La session parlementaire de printemps arrive à son terme aujourd’hui jeudi, jour où elle sera clôturée, selon le rituel protocolaire d’usage. Un parfum de nostalgie planera certainement sur les hémicycles de l’APN, puis du Conseil de la nation au moment où les parlementaires quitteront leurs sièges, car ce sera bien la dernière du genre.
La nouvelle Constitution adoptée en janvier 2016 instaure une session unique alors que jusque-là, les deux Chambres du Parlement ont fonctionné sur une saisonnalité de deux sessions, l’une de printemps et l’autre d’automne. En effet, l’article 118 de la nouvelle Constitution stipule que “le Parlement siège en une session ordinaire par an, d’une durée minimale de dix mois. Celle-ci commence le deuxième jour ouvrable du mois de septembre”. Au-delà de cet aspect, somme toute anecdotique lié à la périodicité, cette session aura été caractérisée par la densité de son agenda.

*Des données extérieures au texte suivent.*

(** C29. The retransmission timer, on every branch of [tick]. While nothing is
    in flight the timer does not run. When it expires the oldest segment in
    flight, and only that one, is queued again and the timer restarts; unless
    the window is empty the timeout doubles and the retransmission is counted.
    For up to sixteen retransmissions in a row the 32-bit timeout is exactly the
    initial one times that power of two. *)
Theorem sender_tick s w ms :
  sinv s w → resend_try_times s < UINT32_MAX →
  let s' := tick s ms in
  sinv s' w ∧ sent s' = sent s ∧ bytes_in_flight s' = bytes_in_flight s ∧
  (consecutive_retransmissions s' <= 16 →
     timeout s' = initial_retransmission_timeout s * 2 ^ consecutive_retransmissions s') ∧
  match sent s with
  | [] => last_time s' = 0 ∧ segments_out s' = segments_out s ∧
          consecutive_retransmissions s' = consecutive_retransmissions s
  | x :: _ =>
      if timeout s <=? w64 (last_time s + ms) then
        segments_out s' = segments_out s ++ [seg x] ∧ last_time s' = 0 ∧
        consecutive_retransmissions s' =
          consecutive_retransmissions s + (if window_size s =? 0 then 0 else 1)
      else
        segments_out s' = segments_out s ∧ last_time s' = w64 (last_time s + ms) ∧
        consecutive_retransmissions s' = consecutive_retransmissions s
  end.
Proof.
  intros Hs Ht. destruct (tick_spec s w ms Hs Ht) as (Hs' & _ & Hn & Ha & Hse & _ & _ & _ & _ & Hi & Hrest).
  set (s' := tick s ms) in *. cbv zeta. split_and!; [done|done|by unfold bytes_in_flight; rewrite Hn, Ha| |].
  - unfold consecutive_retransmissions. intros Hle. destruct Hs'. rewrite si_timeout0, Hi in *.
    apply w32_small. unfold is_u16 in si_initial0. unfold_w.
    pose proof (Z.pow_le_mono_r 2 (resend_try_times s') 16 ltac:(lia) Hle).
    pose proof (Z.pow_pos_nonneg 2 (resend_try_times s')). change (2 ^ 16) with 0x10000 in *. nia.
  - unfold consecutive_retransmissions, expired in *. destruct (sent s) as [|x l].
    { by destruct Hrest as (? & _ & ? & ?). }
    destruct (timeout s <=? w64 (last_time s + ms)); [|by destruct Hrest as (? & _ & ? & ?)].
    destruct Hrest as ((y & Hy & Hq) & Hl & Hrest). injection Hy as <-.
    split_and!; try done. destruct (_ =? _); destruct Hrest as [_ ->]; lia.
Qed.

Lemma sender_tick_witness :
  let s' := tick syn_sent 1000 in
  timeout s' = 2000 ∧ consecutive_retransmissions s' = 1 ∧ length (segments_out s') = 2%nat.
Proof.
  destruct (sender_tick syn_sent [] 1000 syn_sent_inv) as (_ & _ & _ & Ht & Hrest); [vm_compute; done|].
  split_and!; [apply Ht; vm_compute; discriminate|reflexivity|reflexivity].
Defined.

(** C10. A sender under any sequence of writes, acknowledgments, ticks, window
    fills and empty segments: no operation throws, and every segment that left
    it, or waits in its queue, new or retransmitted, carries at its sequence
    number bytes the application wrote there, the SYN only at the start and the
    FIN only after the last byte sent. The segments kept for retransmission are
    consecutive, end at the next number to send, and begin with the segment that
    holds the oldest unacknowledged number (none is kept when everything is
    acknowledged). The FIN is sent only when the application has ended its input,
    and everything it had written at any earlier moment with the input still open
    is sent before it. *)
Theorem sender_run_genuine cap rt fixed rand os :
  is_u64 cap → is_u16 rt → (∀ i, fixed = Some i → WrappingInt32.ok i) → Forall op_ok os →
  zsum op_size os < 0x4000000000000000 → zsum op_ticks os < UINT32_MAX →
  let start := (new cap rt fixed rand, [], []) in
  ∃ s w out, run os start = Ok (s, w, out) ∧
    isn s = default (WrappingInt32.of_raw rand) fixed ∧
    Forall (λ g, ∃ n, n <= next_seqno_absolute s ∧
      seg_at (isn s) (sent_data s w) (fined s) n g) (out ++ segments_out s) ∧
    (∃ lo, outstanding (isn s) (sent_data s w) (fined s) lo (sent s) (next_seqno_absolute s) ∧
       match sent s with
       | [] => last_acked_abs_seqno s = next_seqno_absolute s
       | x :: _ => lo <= last_acked_abs_seqno s < expected_ack x
       end) ∧
    next_seqno_absolute s = b2n (syned s) + blen (sent_data s w) + b2n (fined s) ∧
    (fined s = true → ByteStream.input_ended (stream_in s) = true) ∧
    ∀ os1 os2 s1 w1 out1, os = os1 ++ os2 → run os1 start = Ok (s1, w1, out1) →
      ByteStream.input_ended (stream_in s1) = false → fined s = true → w1 `prefix_of` sent_data s w.
Proof.
  intros Hc Hr Hi Hok Hb Ht start.
  assert (H0 : sys_inv start 0) by (split; simpl; [by apply sinv_new|by constructor|lia]).
  destruct (sender_run_inv os start 0 H0 Hok Hb Ht) as ([[s w] out] & E & [Hs Ho _] & Hl & _).
  cbn [fst snd] in *. exists s, w, out. split_and!; [done|apply (la_isn _ _ _ _ Hl)| | | | |].
  - apply Forall_app. split; [done|apply Hs].
  - destruct (si_sent _ _ Hs) as (lo & Hlo & Hout). exists lo. split; [done|].
    unfold oldest in Hlo. destruct (sent s); [simpl in Hout; unfold next_seqno_absolute; lia|done].
  - unfold next_seqno_absolute. rewrite (blen_sent_data s w) by apply Hs. apply Hs.
  - apply Hs.
  - intros os1 os2 s1 w1 out1 -> E1 Hopen Hfin.
    by apply (sender_run_early os1 os2 start (s1, w1, out1) (s, w, out) 0).
Qed.

Lemma sender_run_genuine_witness :
  let os := [Write (slice alphabet 0 5); Fill_window; Ack_received (WrappingInt32.mk 6) 9; End_input; Fill_window;
      Tick 1000; Dequeue; Dequeue; Dequeue] in
  ∃ s w out, run os (new 10 1000 (Some (WrappingInt32.mk 5)) 0, [], []) = Ok (s, w, out) ∧
    Forall (λ g, ∃ n, n <= next_seqno_absolute s ∧
      seg_at (isn s) (sent_data s w) (fined s) n g) (out ++ segments_out s) ∧
    length out = 3%nat ∧ fined s = true ∧ slice alphabet 0 5 `prefix_of` sent_data s w.
Proof.
  intros os. destruct (sender_run_genuine 10 1000 (Some (WrappingInt32.mk 5)) 0 os)
    as (s & w & out & E & _ & Hg & _ & _ & _ & Hall).
  - range_compute.
  - range_compute.
  - intros i Ei. injection Ei as <-. range_compute.
  - repeat (apply Forall_cons; split; [vm_compute; repeat split; congruence|]). apply Forall_nil. exact I.
  - vm_compute. done.
  - vm_compute. done.
  - exists s, w, out. split; [exact E|]. split; [exact Hg|].
    assert (Hf : fined s = true ∧ length out = 3%nat) by (vm_compute in E; injection E as <- <- <-; split; reflexivity).
    destruct Hf as [Hf Hl]. split; [exact Hl|]. split; [exact Hf|].
    eapply (Hall (take 3 os) (drop 3 os)); [reflexivity|vm_compute; reflexivity|reflexivity|exact Hf].
Defined.
(* ===== verification/ConnectionSpec.v ===== *)
(** * Correctness of the TCP connection

    The invariant [cinv P c w v]: the receiver has written [w] of the peer's
    stream [P], the application has written [v], and every segment the connection
    has queued for the network carries bytes of [v] at their sequence numbers. *)

From S2P Require Import Prelude Buffers Wrapping Stream Reassembly ReassemblySpec Segment.
From S2P Require Import Receiver Sender SenderSpec Connection.
Import TCPConnection.

(** The segment carries bytes of what the sender [s] was given. *)
Definition from_sender (s : TCPSender.t) (v : bytes) (g : TCPSegment.t) : Prop :=
  ∃ n, n <= TCPSender.next_abs_seqno s ∧
    seg_at (TCPSender.isn s) (sent_data s v) (TCPSender.fined_ s) n g.

Record cinv (P : Z → byte → Prop) (c : t) (w v : bytes) : Prop := mk_cinv {
  ci_recv : rinv P (receiver c) w;
  ci_send : sinv (sender c) v;
  ci_out : Forall (from_sender (sender c) v) (segments_out c);
}.

Lemma later_from_sender s s' v v' g : later s s' v v' → from_sender s v g → from_sender s' v' g.
Proof.
  intros [] (n & Hn & Hg). exists n. split; [lia|]. rewrite la_isn. by eapply seg_at_grows.
Qed.

Lemma later_sender P c s' w v v' :
  cinv P c w v → later (sender c) s' v v' → cinv P (with_sender c s') w v'.
Proof.
  intros [] Hl. split; simpl; [done|apply Hl|].
  eapply Forall_impl; [exact ci_out0|]. intros g. by apply later_from_sender.
Qed.

(** ** What the connection writes into segments *)

(** A segment with the reset flag, or with the receiver's acknowledgment and
    window. *)
Definition stamped (c : t) (a : option WrappingInt32.t) (g : TCPSegment.t) : TCPSegment.t :=
  let h := TCPSegment.header g in
  TCPSegment.mk
    (if rst c then TCPHeader.set_rst h
     else TCPHeader.set_win (match a with Some a => TCPHeader.set_ack h a | None => h end)
            (Z.min (TCPReceiver.window_size (receiver c)) UINT16_MAX))
    (TCPSegment.payload g).

Lemma stamp_spec c a g : TCPReceiver.ackno (receiver c) = Ok a → stamp c g = Ok (stamped c a g).
Proof.
  intros Ha. unfold stamp, stamped. destruct (rst c); [done|]. rewrite Ha. cbn [mbind result_bind].
  do 2 f_equal. f_equal. destruct (Z.leb_spec (TCPReceiver.window_size (receiver c)) UINT16_MAX); lia.
Qed.

Lemma pull_push_spec c a q out :
  TCPReceiver.ackno (receiver c) = Ok a → pull_push c q out = Ok (out ++ map (stamped c a) q).
Proof.
  intros Ha. revert out. induction q as [|g q IH]; intros out; simpl; [by rewrite app_nil_r|].
  rewrite (stamp_spec c a) by done. cbn [mbind result_bind]. by rewrite IH, <- app_assoc.
Qed.

Lemma window_u16 r : is_u16 (Z.min (TCPReceiver.window_size r) UINT16_MAX).
Proof.
  pose proof (w64_range (ByteStream.capacity (TCPReceiver.stream_out r)
    - BufferList.size (ByteStream.buffer (TCPReceiver.stream_out r)))) as H.
  unfold TCPReceiver.window_size, ByteStream.remaining_capacity. set (x := w64 _) in *. clearbody x. unfold_w. lia.
Qed.

Lemma stamped_seg_at c a isn d f n g : seg_at isn d f n g → seg_at isn d f n (stamped c a g).
Proof.
  intros []. split; unfold stamped, payload_index in *; simpl in *; destruct (rst c), a; try done; simpl; apply window_u16.
Qed.

Lemma stamped_from_sender c a s v g : from_sender s v g → from_sender s v (stamped c a g).
Proof. intros (n & Hn & Hg). exists n. split; [done|]. by apply stamped_seg_at. Qed.

Lemma receiver_ackno P r w :
  rinv P r w → ∃ a, TCPReceiver.ackno r = Ok a ∧ (TCPReceiver.syn r = true → ∃ k, a = Some k).
Proof.
  intros []. unfold TCPReceiver.ackno. rewrite ri_fin. destruct (TCPReceiver.syn r).
  - destruct ri_syn as [-> _]. 
    destruct (StreamReassembler.eofed _); [|destruct (StreamReassembler.eof_ _)]; simpl; eauto.
  - destruct ri_syn as (-> & _ & _ & _ & _ & He). rewrite He.
    destruct (StreamReassembler.eofed (TCPReceiver.reassembler r)) eqn:E; [|by eexists].
    destruct ri_re as [_ Heof _]. by rewrite He in Heof; rewrite Heof in E.
Qed.

Lemma pull_push_segments_spec P c w v :
  cinv P c w v →
  ∃ a, TCPReceiver.ackno (receiver c) = Ok a ∧
    let c' := with_segments_out (with_sender c (TCPSender.with_segments_out (sender c) []))
      (segments_out c ++ map (stamped c a) (TCPSender.segments_out (sender c))) in
    pull_push_segments c = Ok c' ∧ cinv P c' w v.
Proof.
  intros []. destruct (receiver_ackno P _ w ci_recv0) as (a & Ha & _). exists a. split; [done|].
  unfold pull_push_segments. rewrite (pull_push_spec c a) by done. cbn [mbind result_bind].
  split; [done|]. split; simpl; [done| |].
  - apply sinv_queue; [done|by constructor].
  - change (from_sender (TCPSender.with_segments_out (sender c) []) v) with (from_sender (sender c) v).
    apply Forall_app. split; [done|].
    apply Forall_map. eapply Forall_impl; [apply ci_send0|]. intros g Hg. by apply stamped_from_sender.
Qed.

Lemma rinv_set_error P r w :
  rinv P r w → rinv P (TCPReceiver.with_stream r (ByteStream.set_error (TCPReceiver.stream_out r))) w.
Proof.
  intros [[[] He Hf]]. split; try done. split; simpl; try done. split; try done.
  by apply ByteStream.rep_set_error.
Qed.

Lemma set_errors_cinv P c w v : cinv P c w v → cinv P (set_errors c) w v.
Proof.
  intros Hc. unfold set_errors.
  apply (later_sender P _ _ w v v).
  - destruct Hc. split; simpl; [by apply rinv_set_error|done|done].
  - simpl. apply later_same; try done. apply sinv_set_error. apply Hc.
Qed.

(** ** The decision taken after every event *)

Inductive verdict := Reset_by_peer | Given_up | Lingered | Passive_close | Carry_on.

Definition judge (c : t) : verdict :=
  if rst c then Reset_by_peer
  else if TCPConfig.MAX_RETX_ATTEMPTS <? TCPSender.consecutive_retransmissions (sender c) then Given_up
  else if linger_after_streams_finish c && TCPSender.full_fined (sender c) &&
          TCPReceiver.full_fined (receiver c) && (10 * TCPConfig.rt_timeout (cfg c) <=? last_seg_timer c)
  then Lingered
  else if negb (linger_after_streams_finish c) && TCPSender.full_fined (sender c) then Passive_close
  else Carry_on.

Lemma fill_window_fined s v :
  sinv s v → blen v < 0x4000000000000000 → TCPSender.fined_ s = true → TCPSender.fill_window s = Ok s.
Proof.
  intros Hs Hv Hf. destruct (fill_window_spec s v Hs Hv) as (s' & E & Hfi & _).
  destruct (fi_grow _ _ _ Hfi) as [_ H]. by rewrite (H Hf) in E.
Qed.

(** The connection's members that the decision does not touch. *)
Record same_conn (c c' : t) : Prop := mk_same_conn {
  sc_cfg : cfg c' = cfg c;
  sc_re : TCPReceiver.reassembler (receiver c') = TCPReceiver.reassembler (receiver c) ∨
    TCPReceiver.reassembler (receiver c') = StreamReassembler.with_output (TCPReceiver.reassembler (receiver c))
      (ByteStream.set_error (TCPReceiver.stream_out (receiver c)));
  sc_rsyn : TCPReceiver.syn (receiver c') = TCPReceiver.syn (receiver c);
  sc_risn : TCPReceiver.isn (receiver c') = TCPReceiver.isn (receiver c);
  sc_tries : TCPSender.resend_try_times (sender c') = TCPSender.resend_try_times (sender c);
  sc_timer : last_seg_timer c' = last_seg_timer c;
  sc_isn : TCPSender.isn (sender c') = TCPSender.isn (sender c);
  sc_next : TCPSender.next_abs_seqno (sender c') = TCPSender.next_abs_seqno (sender c);
  sc_read : ByteStream.read_count (TCPSender.stream (sender c')) = ByteStream.read_count (TCPSender.stream (sender c));
  sc_fined : TCPSender.fined_ (sender c') = TCPSender.fined_ (sender c);
}.

Lemma same_conn_later c c' v : same_conn c c' → sinv (sender c') v → later (sender c) (sender c') v v.
Proof. intros [] Hs. by apply later_same. Qed.

(** The segments the decision sends out, before they are stamped: those the
    sender queued, or one empty segment to carry the reset. *)
Definition pending (c : t) : list TCPSegment.t :=
  match judge c, TCPSender.segments_out (sender c) with
  | Given_up, [] => TCPSender.segments_out (TCPSender.send_empty_segment (sender c))
  | _, q => q
  end.

(** What [judge_do] does to an active connection. *)
Record judged (P : Z → byte → Prop) (c c' : t) (w v : bytes) : Prop := mk_judged {
  ju_inv : cinv P c' w v;
  ju_same : same_conn c c';
  ju_active : active c' = match judge c with Carry_on => true | _ => false end;
  ju_rst : rst c' = match judge c with Reset_by_peer | Given_up => true | _ => false end;
  ju_linger : linger_after_streams_finish c' =
    match judge c with Lingered => false | _ => linger_after_streams_finish c end;
  ju_queue : TCPSender.segments_out (sender c') = [];
  ju_errors : match judge c with
    | Reset_by_peer | Given_up => ByteStream.error (TCPReceiver.stream_out (receiver c')) = true ∧
        ByteStream.error (TCPSender.stream_in (sender c')) = true
    | _ => receiver c' = receiver c ∧ TCPSender.stream_in (sender c') = TCPSender.stream_in (sender c)
    end;
  ju_out : ∃ a, TCPReceiver.ackno (receiver c) = Ok a ∧ (TCPReceiver.syn (receiver c) = true → ∃ k, a = Some k) ∧
    segments_out c' = segments_out c ++
      map (stamped (if match judge c with Given_up => true | _ => false end then with_rst c else c) a) (pending c);
}.

Lemma stamped_ext c c' a g :
  rst c' = rst c → (rst c = true ∨ receiver c' = receiver c) → stamped c' a g = stamped c a g.
Proof.
  intros Hr Hrec. unfold stamped. rewrite Hr. destruct (rst c); [done|].
  by destruct Hrec as [?| ->].
Qed.

Lemma set_errors_ackno c : TCPReceiver.ackno (receiver (set_errors c)) = TCPReceiver.ackno (receiver c).
Proof. done. Qed.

En effet, les parlementaires des deux Chambres ont été soumis à une cadence menée au pas de charge pour expédier d’abord le passif hérité de la précédente session.
On peut citer pêle-mêle, à ce propos, la loi portant règlement budgétaire 2013, le code pénal, la procédure d’identification de l’empreinte génétique, l’organisation de la fonction de commissaire-priseur, le code des investissements, la lutte contre la contrebande, de la promotion de l’investissement et du développement de l’entreprise… Des projets de loi qu’on peut considérer comme techniques.
Mais il y a eu du “lourd” avec les fameuses lois organiques découlant de la nouvelle Constitution de 2016. Il s’agit en substance, du nouveau régime électoral, la Haute instance indépendante chargée du suivi des élections, l’organisation des relations entre les deux Chambres parlementaires, l’obligation de réserve pour les militaires en retraite, les mesures pour l’amélioration du climat des affaires. “Le gouvernement aura à s’atteler avec diligence et avec le concours du Parlement à préparer et faire adopter les lois qui découleront de cette révision constitutionnelle”, avait, pour rappel, insisté le président Bouteflika lors du Conseil des ministres consacré à la révision de la Constitution. Mais en l’occurrence, les députés, ayant visiblement mal compris le sens du mot “diligence”, ont confondu entre vitesse et précipitation. Le débat sur des lois d’une telle importance, qui reconfigurent le jeu politique et le fonctionnement institutionnel aurait été sans doute plus fécond s’il avait pris un surcroît de temps.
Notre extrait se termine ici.